== Data supplied
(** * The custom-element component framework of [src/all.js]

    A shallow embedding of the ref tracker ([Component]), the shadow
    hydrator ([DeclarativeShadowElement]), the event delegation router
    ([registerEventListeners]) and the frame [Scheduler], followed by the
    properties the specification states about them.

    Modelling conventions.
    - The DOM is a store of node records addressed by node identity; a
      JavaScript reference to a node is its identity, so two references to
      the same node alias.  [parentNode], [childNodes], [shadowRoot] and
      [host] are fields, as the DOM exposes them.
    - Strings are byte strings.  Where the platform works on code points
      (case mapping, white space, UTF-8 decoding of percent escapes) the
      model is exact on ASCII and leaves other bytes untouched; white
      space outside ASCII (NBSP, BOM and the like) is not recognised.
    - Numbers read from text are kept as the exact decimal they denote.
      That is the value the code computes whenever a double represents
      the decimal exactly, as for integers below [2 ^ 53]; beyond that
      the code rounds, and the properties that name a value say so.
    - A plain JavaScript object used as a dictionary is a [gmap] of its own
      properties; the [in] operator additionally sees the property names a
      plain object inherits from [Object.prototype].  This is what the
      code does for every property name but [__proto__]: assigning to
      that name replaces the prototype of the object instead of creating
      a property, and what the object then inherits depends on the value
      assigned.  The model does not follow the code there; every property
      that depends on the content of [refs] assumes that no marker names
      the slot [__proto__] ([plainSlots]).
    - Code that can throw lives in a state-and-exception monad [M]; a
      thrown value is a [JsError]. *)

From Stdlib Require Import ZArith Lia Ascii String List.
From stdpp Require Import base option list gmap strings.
====
== Data supplied
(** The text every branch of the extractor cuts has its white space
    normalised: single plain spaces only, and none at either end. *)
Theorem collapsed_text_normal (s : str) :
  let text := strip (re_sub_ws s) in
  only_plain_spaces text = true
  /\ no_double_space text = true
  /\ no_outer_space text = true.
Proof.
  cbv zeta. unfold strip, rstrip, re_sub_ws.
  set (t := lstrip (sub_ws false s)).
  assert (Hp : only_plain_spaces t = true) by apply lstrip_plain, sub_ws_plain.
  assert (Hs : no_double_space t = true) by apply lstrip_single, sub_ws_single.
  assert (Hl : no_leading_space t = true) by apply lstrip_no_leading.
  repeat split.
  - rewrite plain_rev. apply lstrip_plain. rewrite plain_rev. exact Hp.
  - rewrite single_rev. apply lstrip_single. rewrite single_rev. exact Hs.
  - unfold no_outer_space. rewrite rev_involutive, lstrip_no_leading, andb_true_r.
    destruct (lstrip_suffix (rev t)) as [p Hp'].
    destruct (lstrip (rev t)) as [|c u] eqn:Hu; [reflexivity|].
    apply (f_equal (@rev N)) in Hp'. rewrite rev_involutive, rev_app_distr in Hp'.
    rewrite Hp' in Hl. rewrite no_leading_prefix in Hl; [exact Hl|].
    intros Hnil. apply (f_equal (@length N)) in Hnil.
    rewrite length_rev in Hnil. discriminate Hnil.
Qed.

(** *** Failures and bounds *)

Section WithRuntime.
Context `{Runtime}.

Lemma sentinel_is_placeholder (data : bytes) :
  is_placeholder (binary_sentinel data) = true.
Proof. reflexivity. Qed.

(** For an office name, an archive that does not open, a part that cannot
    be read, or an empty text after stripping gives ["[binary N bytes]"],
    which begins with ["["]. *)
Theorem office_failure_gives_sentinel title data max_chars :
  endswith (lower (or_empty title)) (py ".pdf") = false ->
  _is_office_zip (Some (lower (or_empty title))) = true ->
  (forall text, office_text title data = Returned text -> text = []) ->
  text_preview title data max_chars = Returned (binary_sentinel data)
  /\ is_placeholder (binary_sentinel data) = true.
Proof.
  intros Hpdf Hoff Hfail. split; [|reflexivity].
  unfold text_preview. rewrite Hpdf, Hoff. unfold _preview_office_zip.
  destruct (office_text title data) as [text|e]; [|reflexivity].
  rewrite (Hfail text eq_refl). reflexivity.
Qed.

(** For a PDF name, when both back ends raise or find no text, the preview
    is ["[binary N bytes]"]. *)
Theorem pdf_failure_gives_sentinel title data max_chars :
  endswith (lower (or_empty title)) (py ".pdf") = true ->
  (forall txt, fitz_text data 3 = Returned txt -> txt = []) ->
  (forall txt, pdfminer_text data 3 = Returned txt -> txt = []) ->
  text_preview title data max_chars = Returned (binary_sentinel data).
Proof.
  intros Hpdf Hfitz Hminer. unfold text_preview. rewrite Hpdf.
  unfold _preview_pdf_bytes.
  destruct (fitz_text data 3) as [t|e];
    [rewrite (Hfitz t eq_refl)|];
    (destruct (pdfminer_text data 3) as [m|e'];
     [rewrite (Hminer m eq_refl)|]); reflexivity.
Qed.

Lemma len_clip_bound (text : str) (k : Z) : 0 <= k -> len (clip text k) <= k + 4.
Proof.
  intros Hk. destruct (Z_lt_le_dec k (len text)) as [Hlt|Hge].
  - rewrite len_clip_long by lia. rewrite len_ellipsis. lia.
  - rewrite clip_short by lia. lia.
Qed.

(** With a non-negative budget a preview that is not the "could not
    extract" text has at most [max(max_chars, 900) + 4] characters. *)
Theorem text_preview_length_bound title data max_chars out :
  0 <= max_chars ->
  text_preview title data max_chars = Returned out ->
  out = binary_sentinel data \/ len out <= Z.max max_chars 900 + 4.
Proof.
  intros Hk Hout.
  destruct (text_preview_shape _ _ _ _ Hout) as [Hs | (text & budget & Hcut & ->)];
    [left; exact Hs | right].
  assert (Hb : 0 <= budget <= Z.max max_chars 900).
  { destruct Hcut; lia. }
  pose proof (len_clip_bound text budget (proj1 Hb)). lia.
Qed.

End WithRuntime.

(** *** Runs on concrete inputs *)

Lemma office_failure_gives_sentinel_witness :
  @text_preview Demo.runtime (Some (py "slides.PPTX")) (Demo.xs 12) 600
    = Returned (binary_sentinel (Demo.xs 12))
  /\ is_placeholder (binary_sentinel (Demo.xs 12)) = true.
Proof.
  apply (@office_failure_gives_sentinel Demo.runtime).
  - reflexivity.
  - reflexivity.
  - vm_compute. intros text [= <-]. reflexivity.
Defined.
====
**Problem description:** Reproduce word for word the material above, starting with the line that has "space outside ASCII" and stopping after the line that has "properties; the [in]".

**Written response:**
      space outside ASCII (NBSP, BOM and the like) is not recognised.
    - Numbers read from text are kept as the exact decimal they denote.
      That is the value the code computes whenever a double represents
      the decimal exactly, as for integers below [2 ^ 53]; beyond that
      the code rounds, and the properties that name a value say so.
    - A plain JavaScript object used as a dictionary is a [gmap] of its own
      properties; the [in] operator additionally sees the property names a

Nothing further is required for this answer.